Updates from Tullow Oil, EnQuest and Northgate


The FTSE 100 saw just a 4.24% rise on Thursday, ending at 6,843.1. BG Group climbed 2.51% to 1265p while Randgold Resources rose 1.87% to 4566p. Admiral Group was another riser, up 1.66% to 1535p. The biggest faller was Anglo American, losing more than 3% slipping to 1418p.

The Dow Jones though was rather more pessimistic, dipping almost 110 points to 16,734.1 as oil prices climb - a three-year high at $112 a barrel .

A quiet end to the week as far as corporate numbers go. Tullow Oil says it has refinanced its NOK 2 billion (ca. $330 million) Norwegian exploration loan facility and upped the size of the facility to NOK 3 billion (ca. $500 million), extending the availability to the end of 2017.

It's a fully committed revolving credit facility, Tullow claims, replacing the previous arrangement, arranged for Spring Energy before its acquisition by Tullow, whose availability was due to expire in December 2014.

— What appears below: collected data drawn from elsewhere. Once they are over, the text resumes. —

(** * source-map-loader: the loader of [src/index.ts], embedded in Rocq

    The loader scans a text asset for its last [sourceMappingURL] directive,
    loads the referenced source map (inline or from a file), resolves and
    loads every listed source and returns the text without the directive
    together with the enriched map.

    JavaScript strings are sequences of UTF-16 code units: a code unit is an
    [N], a string a [list N].  Regular expressions are values of the type
    [regex] below, run by a backtracking matcher that follows the
    continuation-passing matcher of ECMAScript.  The node runtime ([path],
    [url], [fs], [Buffer], [JSON]) is a record of functions, [Host]. *)

From Stdlib Require Import String Ascii.
From Stdlib Require Import List NArith Arith Bool Lia.
Import ListNotations.

Set Implicit Arguments.

(** ** Strings *)

Definition cu := N.
Definition str := list cu.

Definition u (s : string) : str := map N_of_ascii (list_ascii_of_string s).

Definition LF : cu := 10%N.
Definition CR : cu := 13%N.

Definition str_eqb (a b : str) : bool :=
  if list_eq_dec N.eq_dec a b then true else false.

(** [s.startsWith(p)] *)
Fixpoint startsWith (p s : str) : bool :=
  match p, s with
  | [], _ => true
  | a :: p', b :: s' => N.eqb a b && startsWith p' s'
  | _ :: _, [] => false
  end.

(** [s.substr(0, n)] *)
Definition substr0 (n : nat) (s : str) : str := firstn n s.
(** Swapping the two quaternions of an error conjugates it, so the tangent
    vector [log(error(q2, q1))] is the negation of [log(error(q1, q2))]: the
    one-sided differences of [quaternion_diff] are antisymmetric. *)
Theorem log_error_antisymmetric (q1 q2 : quat) :
  quaternion_error q2 q1 = quaternion_conjugate (quaternion_error q1 q2) /\
  logarithmic_map (quaternion_error q2 q1) =
  vscale (-1) (logarithmic_map (quaternion_error q1 q2)).
Proof.
  split; [apply error_swap_helper|].
  rewrite error_swap_helper. apply log_conjugate_helper.
Qed.



(** * Further properties of [imitate] and [__init__] *)








Lemma length_linspace a b n : length (linspace a b n) = n.
Proof.
  destruct n as [|[|k]]; [reflexivity | reflexivity |].
  change (linspace a b (S (S k))) with
    (map (fun i => a + INR i * ((b - a) / INR (S (S k) - 1))) (seq 0 (S (S k)))).
  rewrite length_map, length_seq. reflexivity.
Qed.

Lemma linspace_in a b n x : a <= b -> In x (linspace a b n) -> a <= x <= b.
Proof.
  intros Hab Hx. destruct n as [|[|k]].
  - destruct Hx.
  - destruct Hx as [<-|[]]. lra.
  - change (linspace a b (S (S k))) with
      (map (fun i => a + INR i * ((b - a) / INR (S (S k) - 1))) (seq 0 (S (S k)))) in Hx.
    apply in_map_iff in Hx. destruct Hx as [i [<- Hi]]. apply in_seq in Hi.
    replace (S (S k) - 1)%nat with (S k) by lia.
    assert (HD : 0 < INR (S k)) by (apply lt_0_INR; lia).
    assert (Hi' : INR i <= INR (S k)) by (apply le_INR; lia).
    assert (H0 : 0 <= INR i) by apply pos_INR.
    replace (INR i * ((b - a) / INR (S k))) with ((b - a) * (INR i / INR (S k)))
      by (field; lra).
    assert (Hr : 0 <= INR i / INR (S k) <= 1).
    { split.
      - apply Rle_mult_inv_pos; lra.
      - apply (Rmult_le_reg_r (INR (S k))); [lra|].
        unfold Rdiv. rewrite Rmult_assoc, Rinv_l by lra. lra. }
    split.
    + assert (0 <= (b - a) * (INR i / INR (S k))) by (apply Rmult_le_pos; lra). lra.
    + assert ((b - a) * (INR i / INR (S k)) <= (b - a) * 1)
        by (apply Rmult_le_compat_l; lra). lra.
Qed.

Lemma length_zip_with {A B C} (f : A -> B -> C) l1 l2 :
  length (zip_with f l1 l2) = Nat.min (length l1) (length l2).
Proof.
  revert l2; induction l1 as [|a t IH]; intros [|b t2]; simpl; auto.
Qed.

Lemma in_zip_with {A B C} (f : A -> B -> C) l1 l2 x :
  In x (zip_with f l1 l2) -> exists a b, In a l1 /\ In b l2 /\ x = f a b.
Proof.
  revert l2; induction l1 as [|a t IH]; intros [|b t2] Hx; simpl in Hx; try tauto.
  destruct Hx as [<-|Hx].
  - exists a, b. simpl. auto.
  - destruct (IH t2 Hx) as [a' [b' [H1 [H2 H3]]]]. exists a', b'. simpl. auto.
Qed.

Lemma rsum_repeat_weight row w :
  rsum (zip_with Rmult row (repeat w (length row))) = w * rsum row.
Proof.
  induction row as [|x t IH]; simpl; [ring|]. unfold rsum in *; simpl. rewrite IH. ring.
Qed.

Lemma rsum_pos row : row <> [] -> (forall x, In x row -> 0 < x) -> 0 < rsum row.
Proof.
  induction row as [|x t IH]; intros Hne Hp; [congruence|].
  unfold rsum; simpl. fold (rsum t).
  assert (Hx : 0 < x) by (apply Hp; simpl; auto).
  destruct t as [|y t'].
  - unfold rsum; simpl. lra.
  - assert (0 < rsum (y :: t')) by (apply IH; [congruence | intros z Hz; apply Hp; simpl; auto]).
    lra.
Qed.

Lemma py_int_nonneg r : 0 <= r -> INR (Z.to_nat (py_int r)) <= r < INR (Z.to_nat (py_int r)) + 1.
Proof.
  intros Hr. unfold py_int. destruct (Rle_dec 0 r) as [_|Hn]; [|lra].
  destruct (base_Int_part r) as [H1 H2].
  assert (Hz : (0 <= Int_part r)%Z).
  { assert (Hgt : (-1 < Int_part r)%Z) by (apply lt_IZR; lra). lia. }
  rewrite INR_IZR_INZ, Z2Nat.id by exact Hz. lra.
Qed.

Lemma init_fields N_bf0 dt0 s :
  init N_bf0 dt0 = Ok s ->
  dt0 <> 0 /\ T s = 1 /\ dt s = dt0 /\ N s = Z.to_nat (py_int (1 / dt0)) /\ alphax s = 1 /\
  N_bf s = N_bf0 /\ c s = centers N_bf0 1 1 /\ h s = widths N_bf0 (centers N_bf0 1 1) 1 /\
  q s = None /\ model s = None.
Proof.
  unfold init. destruct (Req_EM_T dt0 0) as [|Hd]; [discriminate|].
  intros He. injection He as <-. simpl. repeat split; auto.
Qed.

(** [__init__] with a positive time step: it succeeds, [N = int(1/dt)] is the
    number of whole steps of length [dt] in the unit horizon, there is one
    center and one width per basis function, and the instance is not trained
    yet. *)
Theorem init_positive_dt N_bf0 dt0 :
  0 < dt0 ->
  exists s, init N_bf0 dt0 = Ok s /\
    INR (N s) <= 1 / dt0 < INR (N s) + 1 /\
    dt s = dt0 /\ N_bf s = N_bf0 /\
    length (c s) = N_bf0 /\ length (h s) = N_bf0 /\
    q s = None /\ model s = None.
Proof.
  intros Hd. unfold init. destruct (Req_EM_T dt0 0) as [|_]; [lra|].
  eexists. split; [reflexivity|]. simpl.
  assert (Hr : 0 <= 1 / dt0) by (unfold Rdiv; rewrite Rmult_1_l; left; apply Rinv_0_lt_compat, Hd).
  pose proof (py_int_nonneg (1 / dt0) Hr) as HN.
  unfold widths, centers. rewrite !length_map, length_linspace.
  repeat split; try reflexivity; lra.
Qed.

"This NOK 3 billion facility," says chief financial officer Ian Springett, "provides pre-funding for approximately 75% of our exploration and appraisal investment on the Norwegian Continental Shelf... We remain in an excellent position to fund all our activities across the portfolio."

Next, EnQuest says its expanded its footprint in Malaysia through acquisition of an interest in the producing Seligi oil field. It picks up ExxonMobil Exploration and Production Malaysia Inc.'s interest in the Seligi oil field and the PM8 PSC, located offshore Malaysia.

The agreement is subject to the approval of Petroliam Nasional Berhad and certain conditions. Following completion, the acquisition will contribute approximately 5,000 Boepd of net production.

"This acquisition," says Enquest's CEO, Amjad Bseisu, "follows from our recent partnership with PETRONAS on the Tanjong Baram field and is a significant expansion to our Malaysian operation."

Finally Northgate says it has completed a refinancing exercise, extending the current multi bank facility, whilst improving pricing it claims.

There's a £113m increase in multi bank facility to £534m while maturity is extended by one year to 30 June 2018. The Group announces preliminary numbers for the year ending 30 April 2014 on 25 June.

"The amended facility," says group finance director Chris Muir, "reflects the improved strength of the business and provides the Group with further operational and financial flexibility to maximise opportunities for growth where the appropriate return exists."